DATA FOR THIS TASK section start

(** The recursive walk visits the leaves one after the other. *)
Lemma getTierLabels_leaves fuel l layers st ps :
  leafPaths h fuel l = Some ps →
  getTierLabels keys fuel h l layers st = Some (foldM (addLeaf l layers) st ps).
Proof.
  revert l layers st ps. induction fuel as [|fuel IH]; intros l layers st ps; simpl; [done|].
  case_decide as Hleaf.
  { intros [= <-]. unfold addLeaf. simpl. by destruct (leafLabels _ _ _ _). }
  intros (pss & Hm & ->)%fmap_Some.
  assert (∀ k oc, (k, oc) ∈ range (Vertices (deref h l)) → Vertices (deref h l) !! k = Some oc) as Hin
    by (intros k oc; by rewrite elem_of_range).
  revert Hm Hin. generalize (range (Vertices (deref h l))) as es. intros es. revert pss st.
  induction es as [|[k oc] es IHes]; intros pss st Hm Hin; simpl in Hm.
  { injection Hm as <-. done. }
  apply bind_Some in Hm as (qs & Hq & (pss' & Hm & [= <-])%bind_Some).
  destruct oc as [w|]; simpl in Hq; [|done]. apply fmap_Some in Hq as (ps & Hps & ->). simpl.
  rewrite (IH _ _ _ _ Hps), foldM_app, (addLeaf_below l layers k w) by (apply Hin; left).
  destruct (foldM _ st ps) as [st'|e]; simpl.
  - apply IHes; [done|]. intros k' oc' Hk'. apply Hin. by right.
  - clear. by induction es.
Qed.

Lemma layersAt_head l ks layers w :
  lookupPath h l ks = Some w → (layers = [] ∨ head layers = Some (v_ID (deref h l))) →
  layersAt l ks layers = [] ∨ head (layersAt l ks layers) = Some (v_ID (deref h w)).
Proof.
  revert l layers. induction ks as [|k ks IH]; intros l layers; simpl; [by intros [= <-]|].
  destruct (Vertices (deref h l) !! k) as [[w'|]|]; [|done|done]. intros Hl _. apply IH; [done|by right].
Qed.

Definition labelsOf (st : labelState) (n : string) : gmap string string := default ∅ (nodeMap st !! n).

Definition leafName (p : list string * nat) : string := v_Name (deref h p.2).

(** The keys of a map are keys of this labeler and its values short. *)
Definition label_ok (labels : gmap string string) : Prop :=
  map_Forall (λ k v, (String.length v ≤ 63)%nat ∧
    (k = XclrDomain keys ∨ k = XclrSubDomain keys ∨ ∃ i, 0 ≤ i ∧ k = FabricKey keys i)) labels.

Lemma tierLoop_ok i m labels sws :
  0 ≤ i → mapper_ok m → label_ok labels → label_ok (tierLoop keys i m labels sws).2.
Proof.
  revert i m labels. induction sws as [|sw sws IH]; intros i m labels Hi Hm Hl; simpl; [done|].
  case_decide; [done|]. pose proof (checkLabel_spec m sw Hm) as Hc.
  destruct (checkLabel m sw) as [m' v]. simpl in Hc. destruct Hc as [-> Hm'].
  apply IH; [lia|done|]. apply map_Forall_insert_2; [|done]. split; [apply labelValue_length|eauto].
Qed.

(** A leaf with a name that was not met before. *)
Lemma leafLabels_spec v layers st :
  keys_distinct keys → mapper_ok (mapper st) → label_ok (labelsOf st (v_Name v)) →
  (∀ i, FabricKey keys i ≠ "" → labelsOf st (v_Name v) !! FabricKey keys i = None) →
  (layers = [] ∨ head layers = Some (v_ID v)) →
  ∃ st', leafLabels keys v layers st = Ok st' ∧ mapper_ok (mapper st') ∧
    (∀ n, n = "" ∨ n ≠ v_Name v → labelsOf st' n = labelsOf st n) ∧
    label_ok (labelsOf st' (v_Name v)) ∧
    (∀ k, (∀ i, 0 ≤ i → k ≠ FabricKey keys i) →
       labelsOf st' (v_Name v) !! k = labelsOf st (v_Name v) !! k) ∧
    (v_Name v ≠ "" → ∀ i, FabricKey keys (Z.of_nat i) ≠ "" →
       labelsOf st' (v_Name v) !! FabricKey keys (Z.of_nat i) = tierValue (tail layers) i).
Proof.
  intros Hd Hm Hok Hnone Hlayers. destruct layers as [|id sws]; simpl.
  { exists st. split_and!; try done. intros _ i Hi. rewrite Hnone by done. unfold tierValue.
    by rewrite decide_True by constructor. }
  destruct Hlayers as [?|[= ->]]; [done|]. rewrite decide_False by naive_solver.
  case_decide as Hn; [exists st; by split_and!|].
  fold (labelsOf st (v_Name v)).
  pose proof (tierLoop_mapper keys 0 _ (labelsOf st (v_Name v)) sws Hm) as Hm'.
  pose proof (tierLoop_ok 0 _ (labelsOf st (v_Name v)) sws ltac:(done) Hm Hok) as Hok'.
  pose proof (λ k, tierLoop_other keys 0 (mapper st) (labelsOf st (v_Name v)) sws k) as Hother.
  pose proof (λ n, tierLoop_tier keys 0 (mapper st) (labelsOf st (v_Name v)) sws n Hd Hm) as Htier.
  destruct (tierLoop _ _ _ _ _) as [m labels]. simpl in *. eexists. split; [done|]. unfold labelsOf in *. simpl.
  rewrite lookup_insert_eq. simpl. split_and!; [done| |done|done|].
  - intros n Hn'. rewrite lookup_insert_ne by naive_solver. done.
  - intros _ i Hi. pose proof (Htier i) as Ht. rewrite Z.add_0_l in Ht.
    rewrite Ht by (done || lia). rewrite Hnone by done. by destruct (tierValue sws i).
Qed.

(** All the leaves below a vertex. *)
Lemma addLeaves_spec l layers ps st :
  keys_distinct keys → NoDup ps.*1 →
  (∀ p1 p2, p1 ∈ ps → p2 ∈ ps → leafName p1 = leafName p2 → leafName p1 ≠ "" → p1 = p2) →
  (∀ p, p ∈ ps → lookupPath h l p.1 = Some p.2) →
  (layers = [] ∨ head layers = Some (v_ID (deref h l))) →
  mapper_ok (mapper st) → (∀ n, label_ok (labelsOf st n)) →
  (∀ p i, p ∈ ps → FabricKey keys i ≠ "" → labelsOf st (leafName p) !! FabricKey keys i = None) →
  ∃ st', foldM (addLeaf l layers) st ps = Ok st' ∧ (∀ n, label_ok (labelsOf st' n)) ∧
    (∀ n k, (∀ i, 0 ≤ i → k ≠ FabricKey keys i) → labelsOf st' n !! k = labelsOf st n !! k) ∧
    (∀ n, n ∉ leafName <$> ps → labelsOf st' n = labelsOf st n) ∧
    (∀ p i, p ∈ ps → leafName p ≠ "" → FabricKey keys (Z.of_nat i) ≠ "" →
       labelsOf st' (leafName p) !! FabricKey keys (Z.of_nat i) = tierValue (tail (layersAt l p.1 layers)) i).
Proof.
  intros Hd Hnd Huniq Hpath Hlayers. revert st.
  induction ps as [|p ps IH]; intros st Hm Hok Hnone; simpl.
  { exists st. split_and!; try done. set_solver. }
  csimpl in Hnd. apply NoDup_cons in Hnd as [Hnin Hnd].
  assert (p ∉ ps) as Hp by (intros Hin; by apply Hnin, list_elem_of_fmap_2).
  destruct (leafLabels_spec (deref h p.2) (layersAt l p.1 layers) st)
    as (st1 & Hrun & Hm1 & Hsame & Hok1 & Hother & Htier); [done|done|apply Hok| | |].
  { intros i Hi. by apply (Hnone p); [left|]. }
  { eapply layersAt_head; [apply Hpath; by left|done]. }
  fold (leafName p) in *.
  assert (∀ q, q ∈ ps → leafName q ≠ "" → leafName q ≠ leafName p) as Hne.
  { intros q Hq Hn Heq. apply Hp. rewrite <-(Huniq q p); [done|by right|by left|done|done]. }
  destruct (IH Hnd ltac:(set_solver) ltac:(set_solver) st1) as (st' & Hrun' & Hok' & Hother' & Hsame' & Htier').
  { done. }
  { intros n. destruct (decide (n = leafName p)) as [->|Hn]; [done|]. rewrite Hsame by naive_solver. done. }
  { intros q i Hq Hi. rewrite Hsame; [apply Hnone; [by right|done]|].
    destruct (decide (leafName q = "")); [by left|right]. by apply Hne. }
  exists st'. unfold addLeaf at 1. rewrite Hrun. split_and!; [done|done| | |].
  - intros n k Hk. rewrite Hother' by done. destruct (decide (n = leafName p)) as [->|Hn]; [by apply Hother|].
    by rewrite Hsame by naive_solver.
  - intros n. csimpl. intros [Hn1 Hn2]%not_elem_of_cons. rewrite Hsame' by done. apply Hsame. by right.
  - intros q i [->|Hq]%elem_of_cons Hn Hi; [|by apply Htier'].
    rewrite Hsame'; [by apply Htier|]. intros (q & Heq & Hq)%list_elem_of_fmap.
    eapply (Hne q); [done|congruence|done].
Qed.
End Tiers.

(** ** The labels of a graph *)

Section Graph.
Context `{RangeOrder} (IsQualifiedName : string → list string).

(** The switches above the end of a key path, closest first. *)
Definition switchesAbove (h : heap) (root : nat) (ks : list string) : list string :=
  tail (layersAt h root ks (if decide (v_ID (deref h root) = "") then [] else [v_ID (deref h root)])).

Lemma hostLabels_fabric keys d hi i :
  keys_distinct keys → FabricKey keys i ≠ "" → hostLabels keys d hi !! FabricKey keys i = None.
Proof.
  intros (_ & Hx & _) Hi. destruct (Hx i Hi) as [H1 H2]. unfold hostLabels.
  case_decide; rewrite ?lookup_insert_ne, lookup_singleton_ne by done; done.
Qed.

Lemma hostLabels_lookup keys d hi :
  keys_distinct keys →
  hostLabels keys d hi !! XclrDomain keys = Some (labelValue d) ∧
  hostLabels keys d hi !! XclrSubDomain keys =
    if decide (SubDomain hi = "") then None else Some (labelValue (SubDomain hi)).
Proof.
  intros (Hne & _). unfold hostLabels. case_decide; split.
  - apply lookup_singleton_eq.
  - by apply lookup_singleton_ne.
  - rewrite lookup_insert_ne by congruence. apply lookup_singleton_eq.
  - apply lookup_insert_eq.
Qed.

Lemma hostLabels_ok keys d hi : label_ok keys (hostLabels keys d hi).
Proof.
  assert (label_ok keys {[XclrDomain keys := labelValue d]}) as H1.
  { apply map_Forall_singleton. split; [apply labelValue_length|by left]. }
  unfold hostLabels. case_decide; [done|]. apply map_Forall_insert_2; [|done].
  split; [apply labelValue_length|by right; left].
Qed.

DATA FOR THIS TASK section end

WORK TO BE COMPLETED
Output the lines above exactly, but only those between the line holding "case_decide; [done|]. pose" and the line holding "(v_Name v ≠", inclusive.

WRITTEN REPLY
  case_decide; [done|]. pose proof (checkLabel_spec m sw Hm) as Hc.
  destruct (checkLabel m sw) as [m' v]. simpl in Hc. destruct Hc as [-> Hm'].
  apply IH; [lia|done|]. apply map_Forall_insert_2; [|done]. split; [apply labelValue_length|eauto].
Qed.

(** A leaf with a name that was not met before. *)
Lemma leafLabels_spec v layers st :
  keys_distinct keys → mapper_ok (mapper st) → label_ok (labelsOf st (v_Name v)) →
  (∀ i, FabricKey keys i ≠ "" → labelsOf st (v_Name v) !! FabricKey keys i = None) →
  (layers = [] ∨ head layers = Some (v_ID v)) →
  ∃ st', leafLabels keys v layers st = Ok st' ∧ mapper_ok (mapper st') ∧
    (∀ n, n = "" ∨ n ≠ v_Name v → labelsOf st' n = labelsOf st n) ∧
    label_ok (labelsOf st' (v_Name v)) ∧
    (∀ k, (∀ i, 0 ≤ i → k ≠ FabricKey keys i) →
       labelsOf st' (v_Name v) !! k = labelsOf st (v_Name v) !! k) ∧
    (v_Name v ≠ "" → ∀ i, FabricKey keys (Z.of_nat i) ≠ "" →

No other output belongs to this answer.